(* ===== verification/ProcessWait.v ===== *)
(** * Sleeping and waking

    The operations of Process on wait queues, timed sleeps and waits for nodes: each keeps
    the invariant of ProcessQueues, and what it does to the processes. *)
From S2P Require Import Prelude KTree Process ProcessQueues.
Local Open Scope Z_scope.

(** ** The order of the sleep queue *)

Lemma sorted_mono (R R' : Z → Z → Prop) l : (∀ x y, R x y → R' x y) → StronglySorted R l → StronglySorted R' l.
Proof. intros H. induction 1 as [|x l S IH F]; constructor; [done|]. eapply Forall_impl; [exact F|]. intros y. apply H. Qed.

Lemma later_trans x y t u : later x (end_tick y) (end_subtick y) = false → later y t u = false → later x t u = false.
Proof. unfold later. intros. bool_cases; try done; lia. Qed.
Lemma later_total x y t u : later x t u = true → later y t u = false → later y (end_tick x) (end_subtick x) = false.
Proof. unfold later. intros. bool_cases; try done; lia. Qed.
Lemma task_exit_run fuel retval k c a p n pn pp ql : wf k → tree_ok k → cores k !! cpu = Some c → current_process c = a →
  a ∈ process_list k → procs k !! a = Some p → queues k !! wait_queue p = Some [] → tracees p = None → tracer p = 0 →
  heap (process_tree k) !! tree_entry p = Some n → heap (process_tree k) !! parent n = Some pn → parent n ≠ NULL → value pn ≠ a →
  procs k !! value pn = Some pp → has pp PROC_FLAG_FINISHED = false → wait_queue pp ≠ wait_queue p →
  queues k !! wait_queue pp = Some ql → (length ql < fuel)%nat → (size (heap (process_tree k)) ≤ fuel)%nat →
  (∀ b q, b ∈ process_list k → procs k !! b = Some q → id q = group pp → child_ignored q = true) →
  ∃ k1 p', task_exit cpu fuel retval k = switch_next cpu fuel k1 ∧ wf k1 ∧ cores k1 = cores k ∧
    procs k1 !! a = Some p' ∧ has p' PROC_FLAG_FINISHED = true ∧ status p' = retval ∧
    queues k1 !! wait_queue pp = Some [] ∧
    (∀ b q, b ∈ ql → b ≠ a → procs k !! b = Some q → has q PROC_FLAG_FINISHED = false →
      ∃ q', procs k1 !! b = Some q' ∧ sched_queued q' = true ∧ sleep_owner q' = NULL ∧ flags q' = flags q).
Proof using Type.
  intros W T Hc Hca Hal Ha Hq Htr Htc Hn Hpn Hpn0 Hpa Hpp Hpf Hqq Hql Hfuel Hsize Hign.
  set (p1 := with_status retval p). set (p2 := with_node_waits None p1). set (p3 := raise PROC_FLAG_FINISHED p2).
  set (k0 := with_queues (delete (wait_queue p) (queues k)) k).
  set (k3 := with_procs (<[a := p3]> (procs k)) k0).
  assert (Hwait : ∀ f : St kernel unit, (free_queue (wait_queue p);; f) (with_procs (<[a := p1]> (procs k)) k) = f (with_procs (<[a := p1]> (procs k)) k0)).
  { intros f. unfold free_queue. erewrite St_bind_done; [reflexivity|]. by rewrite (St_bind_done _ _ _ _ _ (queue_run (with_procs _ k) _ _ Hq)). }
  assert (W3 : wf k3).
  { assert (K : keeps (set a (with_status retval);; free_queue (wait_queue p);; set a (with_node_waits None);; set a (raise PROC_FLAG_FINISHED))).
    { pose proof (keeps_free_queue (wait_queue p)) as K1. pose proof (keeps_end_waits a) as K2. keeps_solve. }
    apply (K k tt k3 W). rewrite (St_bind_done _ _ _ _ _ (set_run k a p _ Ha)), Hwait.
    rewrite (St_bind_done _ _ _ _ _ (set_run (with_procs _ k0) a _ _ (lookup_insert_eq _ _ _))). cbn [procs with_procs]. rewrite insert_insert_eq.
    rewrite (set_run (with_procs _ _) a _ _ (lookup_insert_eq _ _ _)). cbn [procs with_procs]. by rewrite insert_insert_eq. }
  assert (T3 : tree_ok k3).
  { destruct T as [TW TE TN]. split; [done| |].
    - intros b q Hb [[-> ->]|[_ Hbq]]%insert_cases; [by apply (TE a p)|by apply TE].
    - intros e m Hm. destruct (TN e m Hm) as (H0 & Hl & q & Hqv & He). split_and!; [done|done|]. cbn.
      destruct (decide (value m = a)) as [E|E]; [|by exists q; rewrite lookup_insert_ne by done].
      rewrite E in Hqv |- *. exists p3. rewrite lookup_insert_eq. split; [done|]. assert (q = p) as -> by congruence. done. }
  assert (Hpp3 : procs k3 !! value pn = Some pp) by (cbn; by rewrite lookup_insert_ne).
  destruct (send_child_run fuel (group pp) k3 c p3 W3 T3 Hc) as [r Hsend]; [rewrite Hca; apply lookup_insert_eq|done| |].
  { intros b q Hb [[-> ->]|[_ Hbq]]%insert_cases Hid; [exact (Hign a p Hb Ha Hid)|exact (Hign b q Hb Hbq Hid)]. }
  assert (Hql3 : queues k3 !! wait_queue pp = Some ql) by (cbn; by rewrite lookup_delete_ne).
  destruct (wakeup_loop_run fuel false (wait_queue pp) ql 0 k3 W3 Hql3 Hfuel eq_refl) as (k1 & Hwake & []).
  assert (Hp3 : ∃ p', procs k1 !! a = Some p' ∧ has p' PROC_FLAG_FINISHED = true ∧ status p' = retval).
  { rewrite qw_procs. cbn [procs with_procs k3]. rewrite lookup_insert_eq. cbn [fmap option_fmap option_map].
    assert (Hf3 : has p3 PROC_FLAG_FINISHED = true) by (subst p3; rewrite has_raise; by rewrite orb_true_r).
    case_bool_decide; [|by exists p3]. exists (with_sleep_owner NULL p3). unfold wake_up.
    change (has (with_sleep_owner NULL p3)) with (has p3). by rewrite Hf3. }
  destruct Hp3 as (p' & Hp' & Hf' & Hs'). exists k1, p'. split_and!; try done.
  - unfold task_exit. rewrite (St_bind_done _ _ _ _ _ (current_run cpu k c Hc)), Hca.
    rewrite (St_bind_done _ _ _ _ _ (set_run k a p _ Ha)). fold p1.
    rewrite (St_bind_done _ _ _ _ _ (proc_run (with_procs _ k) a p1 (lookup_insert_eq _ _ _))).
    change (wait_queue p1) with (wait_queue p). rewrite Hwait.
    rewrite (St_bind_done _ _ _ _ _ (set_run (with_procs _ k0) a _ _ (lookup_insert_eq _ _ _))). cbn [procs with_procs]. rewrite insert_insert_eq.
    change (tracees p1) with (tracees p). rewrite Htr. fold p2. erewrite St_bind_done by reflexivity.
    set (k2 := with_procs (<[a := p2]> _) _).
    assert (Hpar : process_get_parent a k2 = Done (value pn, k2)).
    { unfold process_get_parent. rewrite (St_bind_done _ _ _ _ _ (proc_run k2 a p2 (lookup_insert_eq _ _ _))).
      assert (Hrd : ∀ e m, heap (process_tree k) !! e = Some m → in_tree (KTree.rd e) k2 = Done (m, k2)).
      { intros e m Hm. unfold in_tree. change (process_tree k2) with (process_tree k). by rewrite (rd_eq _ _ _ Hm). }
      change (tree_entry p2) with (tree_entry p). rewrite (St_bind_done _ _ _ _ _ (Hrd _ _ Hn)), (proj2 (Z.eqb_neq _ _) Hpn0). cbn [negb].
      by rewrite (St_bind_done _ _ _ _ _ (Hrd _ _ Hpn)). }
    rewrite (St_bind_done _ _ _ _ _ Hpar), (St_bind_done _ _ _ _ _ (set_run k2 a _ _ (lookup_insert_eq _ _ _))).
    subst k2. cbn [procs with_procs]. rewrite insert_insert_eq. change (with_procs _ (with_procs _ _)) with k3.
    rewrite (St_bind_done _ _ _ _ _ (proc_run k3 a p3 (lookup_insert_eq _ _ _))). change (tracer p3) with (tracer p). rewrite Htc. cbn [Z.eqb negb].
    erewrite St_bind_done by reflexivity.
    destruct (to_node _ T _ _ Hpn) as (Hv0 & _). rewrite (proj2 (Z.eqb_neq _ _) Hv0). cbn [negb].
    erewrite St_bind_done; [reflexivity|]. rewrite (St_bind_done _ _ _ _ _ (proc_run k3 _ pp Hpp3)), Hpf. cbn [negb].
    rewrite (St_bind_done _ _ _ _ _ Hsend). unfold wakeup_queue. by rewrite (St_bind_done _ _ _ _ _ Hwake).
  - by destruct qw_rest.
  - by rewrite qw_queues, lookup_insert_eq.
  - intros b q Hb Hba Hbq Hf. rewrite qw_procs, bool_decide_eq_true_2 by done. cbn [procs with_procs k3]. rewrite lookup_insert_ne, Hbq by done.
    eexists. split; [reflexivity|]. unfold wake_up. change (has (with_sleep_owner NULL q)) with (has q). by rewrite Hf.
Qed.
End exit.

============================================================

- _YOUR GOAL_: Retype exactly, and only, the lines above from the one where "Proof using Type." occurs up to and including the one where "set (k3 := with_procs" occurs.

- _THE COMPLETED TASK_:
Proof using Type.
  intros W T Hc Hca Hal Ha Hq Htr Htc Hn Hpn Hpn0 Hpa Hpp Hpf Hqq Hql Hfuel Hsize Hign.
  set (p1 := with_status retval p). set (p2 := with_node_waits None p1). set (p3 := raise PROC_FLAG_FINISHED p2).
  set (k0 := with_queues (delete (wait_queue p) (queues k)) k).
  set (k3 := with_procs (<[a := p3]> (procs k)) k0).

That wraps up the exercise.